Dilbert comic strip creator Scott Adams built a career based on his pointed and humorous views on the workplace. When it comes to describing his own current work environment, he summed it up on Sunday in two words: “train wreck.”
Adams, who is White, is facing serious repercussions after his recent comments about race, with newspapers such the Los Angeles Times and the USA Today network as well as distributor Andrews McMeel Universal announcing Sunday they would no longer work with the cartoonist or run his strip.
Adams, who quickly took to YouTube on Sunday to defend himself, disclosed details in the video about the impact of losing business. Adams said he is likely to lose 80% of his income from Dilbert due to the cancellations and expressed uncertainty about his future publishing career, which includes compilations of the comic strip as well as calendars and nonfiction books such as “How to Fail at Almost Everything and Still Win Big.”
“The big newspapers are 80% of your income, so the 20% of the newspapers are 80% of the income,” Adams said in the video. “The 20% that are the important ones are the urban big city newspapers — they are the ones that are going to cancel first, and they have.
Already what has been announced is about 80% of my income,” he added.
Dramatic fall
It’s a far cry from the height of his popularity several years ago, when Dilbert appeared in 2,000 newspapers and was described by Andrews McMeel as “the most photocopied, pinned-up, downloaded, faxed and emailed comic strip in the world.”
In a video posted Sunday, Adams asked his viewers, “How many people are here to look at the train wreck?”
The plunge in fortunes for Adams and his cartoon creation may come as a surprise to many fans of Dilbert characters like Catbert, the evil head of human relations, or the Pointy-Haired Boss. But it’s not the first time the comic strip was removed from newspapers, with Lee Enterprises last year dropping the cartoon from almost 80 publications in 2022.
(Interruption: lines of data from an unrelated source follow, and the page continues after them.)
(** * FullStack-Quiz: attempt lifecycle, scoring and ranking

    A shallow embedding of [backend/quiz.py]: the violation endpoint
    ([report_violation]), the submit endpoint ([submit_quiz]), the rank query
    ([compute_rank]) and the leaderboard ([leaderboard]), over an explicit
    model of the MongoDB collections they read and write.

    Conventions of the embedding.
    - A collection is the list of its documents in natural (insertion) order;
      the [_id] of a document is its position, so [insert_one] appends,
      [find_one] returns the first match together with its position, and
      [update_one {"_id": i}] rewrites position [i].  No operation of the
      program deletes a document.
    - Python [int] is [Z]; [str] is [string]; [Dict[str, str]] is
      [gmap string string].
    - A document field that the code reads with [.get(k, default)] is an
      [option] (absent or present).  The [status] field is read both with
      [.get("status")] against [None] and with [["status"]], so it keeps the
      three cases absent / null / value apart.
    - [datetime.utcnow().isoformat()] is the argument [now] of an operation.
    - The requests of one run are handled one after the other. *)

From Stdlib Require Import ZArith QArith String Ascii List Permutation Sorted.
From stdpp Require Import base option gmap strings list relations.
Import ListNotations.

Local Open Scope string_scope.
Local Open Scope Z_scope.

(** ** Document fields *)

Inductive field (A : Type) : Type :=
| Absent : field A
| Null : field A
| Val : A → field A.
Arguments Absent {A}.
Arguments Null {A}.
Arguments Val {A} _.

(** [doc.get(k)]: an absent key and a null value both read as [None]. *)
Definition field_get {A} (f : field A) : option A :=
  match f with
  | Val a => Some a
  | Absent | Null => None
  end.

(** ** Results of an endpoint *)

Inductive result (A : Type) : Type :=
| Ok : A → result A
| HTTPException : Z → string → result A
| KeyError : string → result A
| TypeError : result A.
Arguments Ok {A} _.
Arguments HTTPException {A} _ _.
Arguments KeyError {A} _.
Arguments TypeError {A}.

(** ** [datetime] and [timedelta]

    A [datetime] is the count of microseconds of its wall-clock fields since
    0001-01-01T00:00:00 together with its UTC offset, [None] for a naive
    value.  A [timedelta] is a count of microseconds. *)

Module Datetime.

Record t : Type := mk {
  ticks : Z;
  utcoffset : option Z
}.

Definition us_per_second : Z := 1000000.
Definition seconds_per_day : Z := 86400.

(** [d1 - d2]: [TypeError] ([None]) when exactly one operand is naive. *)
Definition sub (d1 d2 : t) : option Z :=
  match utcoffset d1, utcoffset d2 with
  | None, None => Some (ticks d1 - ticks d2)
  | Some o1, Some o2 => Some ((ticks d1 - o1) - (ticks d2 - o2))
  | _, _ => None
  end.
(** X9.  With the alert mode none a run attempts no delivery, and the alert
    timestamp file, when it is neither of the other two state files, is left
    as it was. *)
Theorem silent_mode_delivers_nothing (py_float : string -> option Q) cfg e w :
  ALERT_MODE cfg = "none" ->
  deliveries (trace (main py_float cfg e w).2) = deliveries (trace w)
  /\ (ALERT_TS_FILE cfg <> CACHE_FILE cfg -> ALERT_TS_FILE cfg <> TIMESTAMP_FILE cfg ->
      files (main py_float cfg e w).2 !! ALERT_TS_FILE cfg = files w !! ALERT_TS_FILE cfg).
Proof.
  intros Hm.
  destruct (run_of py_float cfg e w) as [r|] eqn:Hr.
  - pose proof (run_of_inv _ _ _ _ _ Hr) as (_ & _ & _ & _ & _ & _ & Hs & _).
    simpl in Hs.
    destruct (decided_facts _ cfg e _ _ Hr) as (_ & Hdt & Hdf).
    set (l := Py.round2 (read_5min_load py_float e)) in *.
    set (th := Py.round2 (LOAD_THRESHOLD cfg)) in *.
    (* the sync step *)
    assert (deliveries (trace (synced r)) = deliveries (trace w)
            /\ (ALERT_TS_FILE cfg <> CACHE_FILE cfg -> ALERT_TS_FILE cfg <> TIMESTAMP_FILE cfg ->
                files (synced r) !! ALERT_TS_FILE cfg = files w !! ALERT_TS_FILE cfg))
      as [Hsd Hsf].
    { destruct (decide (actual_mode r = cached_mode r)) as [Heq|Hne].
      - rewrite (sync_cache_same _ _ _ _ _ _ _ Heq) in Hs. injection Hs as _ <-.
        simpl. by rewrite deliveries_app, Nat.add_0_r.
      - rewrite (sync_cache_drift _ _ _ _ _ _ _ Hne) in Hs.
        rewrite (fire_silent _ _ _ _ _ _ _ Hm) in Hs. injection Hs as _ <-.
        simpl. split.
        + by rewrite !deliveries_app, !Nat.add_0_r.
        + intros H2 H3. case_decide; by simplify_map_eq. }
    rewrite (main_run _ _ _ _ _ Hr). fold l th. simpl.
    destruct (decide (target_mode r = last_mode r)) as [Heq|Hne].
    + rewrite Heq, apply_mode_same. simpl. rewrite Hdt. split; [done|].
      intros H2 H3. rewrite <- (Hsf H2 H3).
      destruct Hdf as [-> | [-> | ->]]; by simplify_map_eq.
    + destruct (patch_success e) eqn:Hps.
      * rewrite (apply_mode_done _ _ _ _ _ _ _ Hne Hps).
        rewrite (fire_silent _ _ _ _ _ _ _ Hm). simpl. split.
        -- by rewrite !deliveries_app, Hdt, Hsd, !Nat.add_0_r.
        -- intros H2 H3. rewrite <- (Hsf H2 H3).
           destruct Hdf as [-> | [-> | ->]]; by simplify_map_eq.
      * rewrite (apply_mode_failed _ _ _ _ _ _ _ Hne Hps). simpl. split.
        -- by rewrite deliveries_app, Hdt, Hsd, Nat.add_0_r.
        -- intros H2 H3. rewrite <- (Hsf H2 H3).
           destruct Hdf as [-> | [-> | ->]]; by simplify_map_eq.
  - destruct (run_of_none _ _ _ _ Hr) as [[_ ->] | (_ & _ & ->)]; simpl;
      by rewrite deliveries_app, Nat.add_0_r.
Qed.
(** * dft (Docker For Testing): container lifecycle and readiness engine

    A shallow embedding of the Go package [dft]: the launcher
    ([startContainer], [newContainer]), the liveness poller
    ([containerIsAlive]), port discovery ([getPublishedPorts]), the
    conditional wait engine ([WaitCmd]), teardown ([Stop]) and the option
    closures ([WithEnvVar], ...).

    Conventions of the embedding:
    - a Go [string] is a sequence of bytes: Rocq's [string] (characters are
      bytes, so "the first 12 characters" are the first 12 bytes);
    - [uint] is the 64-bit unsigned integer, carried as [N];
    - the [docker] binary is the outside world: every [cmd.Run()] is
      answered by an oracle [exec] that sees all the commands run so far;
      the list of commands run is the observable trace;
    - a ticker loop is a recursion on the number of ticks still modelled;
      running out of them is the outcome [Pending] (still polling);
    - a Go run-time panic (index or slice out of range) is the outcome
      [Panic]. *)

From Stdlib Require Import ZArith NArith Ascii String List Lia DecimalString DecimalN.
From stdpp Require Import base option list gmap strings.

Local Open Scope N_scope.
(** C4, as the code has it: init marks the slot NULL and writes the
    kind's initial value: the greatest integer of the type for the integer
    min kinds and the least for the integer max kinds; the largest finite
    floating point number, [FLT_MAX] or [DBL_MAX], for the floating point
    min kinds and its negation for the floating point max kinds; zero for
    the sum kinds.  [aggcalc_init_null] writes a zero word. *)
Theorem init_writes_initial_value (k : aggcalc_kind) (a0 : accum) :
  accum_dclass (aggcalc_init k a0) = DATUM_CLASS__NULL
  /\ kind_value k (accum_datum (aggcalc_init k a0)) = init_value k
  /\ aggcalc_init_null a0
     = {| accum_dclass := DATUM_CLASS__NULL; accum_datum := 0 |}.
Proof.
  destruct k; repeat split; reflexivity.
Qed.

(** ** Further properties of the combine functions *)

Lemma Min_int_lt x y : Min int_lt x y = Z.min x y.
Proof.
  unfold Min, int_lt. destruct (x <? y) eqn:E.
  - apply Z.ltb_lt in E. symmetry. apply Z.min_l. lia.
  - apply Z.ltb_ge in E. symmetry. apply Z.min_r. lia.
Qed.

Lemma Max_int_gt x y : Max int_gt x y = Z.max x y.
Proof.
  unfold Max, int_gt. rewrite Z.gtb_ltb. destruct (y <? x) eqn:E.
  - apply Z.ltb_lt in E. symmetry. apply Z.max_l. lia.
  - apply Z.ltb_ge in E. symmetry. apply Z.max_r. lia.
Qed.

(** The atomic merge, run without interference, and the normal update
    are the same function, for every kind and every input. *)
Theorem merge_agrees_with_normal
        (k : aggcalc_kind) (a : accum)
        (newval_dclass : cl_char) (newval_datum : Datum) :
  aggcalc op_merge k a newval_dclass newval_datum
  = aggcalc op_normal k a newval_dclass newval_datum
  /\ aggcalc op_update k a newval_dclass newval_datum
     = aggcalc op_normal k a newval_dclass newval_datum.
Proof.
  assert (H : aggcalc op_merge k a newval_dclass newval_datum
              = aggcalc op_normal k a newval_dclass newval_datum).
  { destruct k; autounfold with aggcalc;
      destruct (newval_dclass =? DATUM_CLASS__NORMAL); try reflexivity;
      unfold atomicMin, atomicMax, atomicAdd_int, atomicAdd_ulong,
        atomicAdd_float, atomicAdd_double, load_cl_uint, load_cl_float,
        load_cl_ulong, load_cl_double, load_cl_long;
      rewrite ?Min_int_lt, ?Max_int_gt, ?cas_retry_sequential;
      try reflexivity.
    - (* add_long *)
      unfold store64. do 2 f_equal.
      rewrite to_cl_ulong_of_long, to_cl_ulong_idem, to_cl_ulong_add_r,
        to_cl_ulong_add. reflexivity.
    - (* min_float *)
      unfold Min. rewrite int_as_float_mask, land_mask32, to_cl_uint_idem.
      fold (load32 newval_datum).
      rewrite !int_as_float_load32. reflexivity.
    - (* max_float *)
      unfold Max. rewrite int_as_float_mask, land_mask32, to_cl_uint_idem.
      fold (load32 newval_datum).
      rewrite !int_as_float_load32. reflexivity.
    - (* min_double *)
      unfold Min, __longlong_as_double, load64.
      rewrite !to_cl_ulong_idem. reflexivity.
    - (* max_double *)
      unfold Max, __longlong_as_double, load64.
      rewrite !to_cl_ulong_idem. reflexivity.
    - (* add_double *)
      unfold __longlong_as_double. rewrite to_cl_ulong_idem. reflexivity. }
  split; [exact H|]. destruct k; exact H.
Qed.

(** *** The integer kinds in closed form *)

Lemma to_cl_int_small x : INT_MIN <= x <= INT_MAX -> to_cl_int x = x.
Proof.
  unfold INT_MIN, INT_MAX. intros H. unfold_cint.
  destruct (Z_lt_le_dec x 0).
  - replace (x mod 4294967296) with (x + 4294967296).
    + destruct (_ <? _) eqn:E; [apply Z.ltb_lt in E; lia | lia].
    + apply Z.mod_unique with (q := -1); lia.
  - rewrite Z.mod_small by lia.
    destruct (_ <? _) eqn:E; [reflexivity | apply Z.ltb_ge in E; lia].
Qed.

Lemma to_cl_long_small x : LONG_MIN <= x <= LONG_MAX -> to_cl_long x = x.
Proof.
  unfold LONG_MIN, LONG_MAX. intros H. unfold_cint.
  destruct (Z_lt_le_dec x 0).
  - replace (x mod 18446744073709551616) with (x + 18446744073709551616).
    + destruct (_ <? _) eqn:E; [apply Z.ltb_lt in E; lia | lia].
    + apply Z.mod_unique with (q := -1); lia.
  - rewrite Z.mod_small by lia.
    destruct (_ <? _) eqn:E; [reflexivity | apply Z.ltb_ge in E; lia].
Qed.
That came the same year Dilbert introduced its first Black character, an engineer called Dave who said he “identified as White.” At the time, Adams was coming under more scrutiny for his critical comments on progressive issues such as the environment, social and corporate governance, and what some saw as evidence of far-right politics.
The latest rejections by media outlets have prompted users on social media to voice their opinion on the matter. “No, the “woke mob” didn’t come for racist cartoonist Scott Adams. The marketplace did,” tweeted Mark Jacob, a former editor at the Chicago Tribune and the Chicago Sun-Times.
In making the announcements to cut ties with Adams, many publishers said they didn’t want to support his views on race. Corporations increasingly are aligning themselves with values and movements that are important to their customer bases, from issues such as Black Lives Matter to climate change.
“[W]e will never support any commentary rooted in discrimination or hate,” Andrews McMeel Chairman Hugh Andrews and CEO Andy Sareyan said in a statement on Sunday. “Recent comments by Scott Adams regarding race and race relations do not align with our core values as a company.”
Adams didn’t immediately return requests for comment.
Bringing Dilbert to new platforms?
With almost 900,000 Twitter followers, Adams has plenty of fans. The cartoonist hinted that he might take Dilbert to other platforms, such as a subscription service. Among his apparent supporters is Elon Musk, the CEO of Tesla and owner of Twitter, who responded to a Twitter post on Adams by replying that “The media is racist.”
“This was all predictable”
For his part, Adams doubled down on his comments on Sunday, saying he was only giving “life advice” and asserting that many people agree with him.
The backlash arose following comments on an earlier episode of “Real Coffee with Scott Adams,” when the artist flagged a Rasmussen Reports survey that had asked whether people agreed with the statement “It’s OK to be white” — a phrase that has been used by some White supremacists. Adams noted that 26% of Black respondents disagreed and others weren’t sure.
Adams repeatedly referred to people who are Black as members of a “hate group” or a “racist hate group” and said he would no longer “help Black Americans.”
On Sunday, Adams said he had expected a negative response to his comments. “This was all predictable, and I knew it when I said it and I was OK with it,” he added.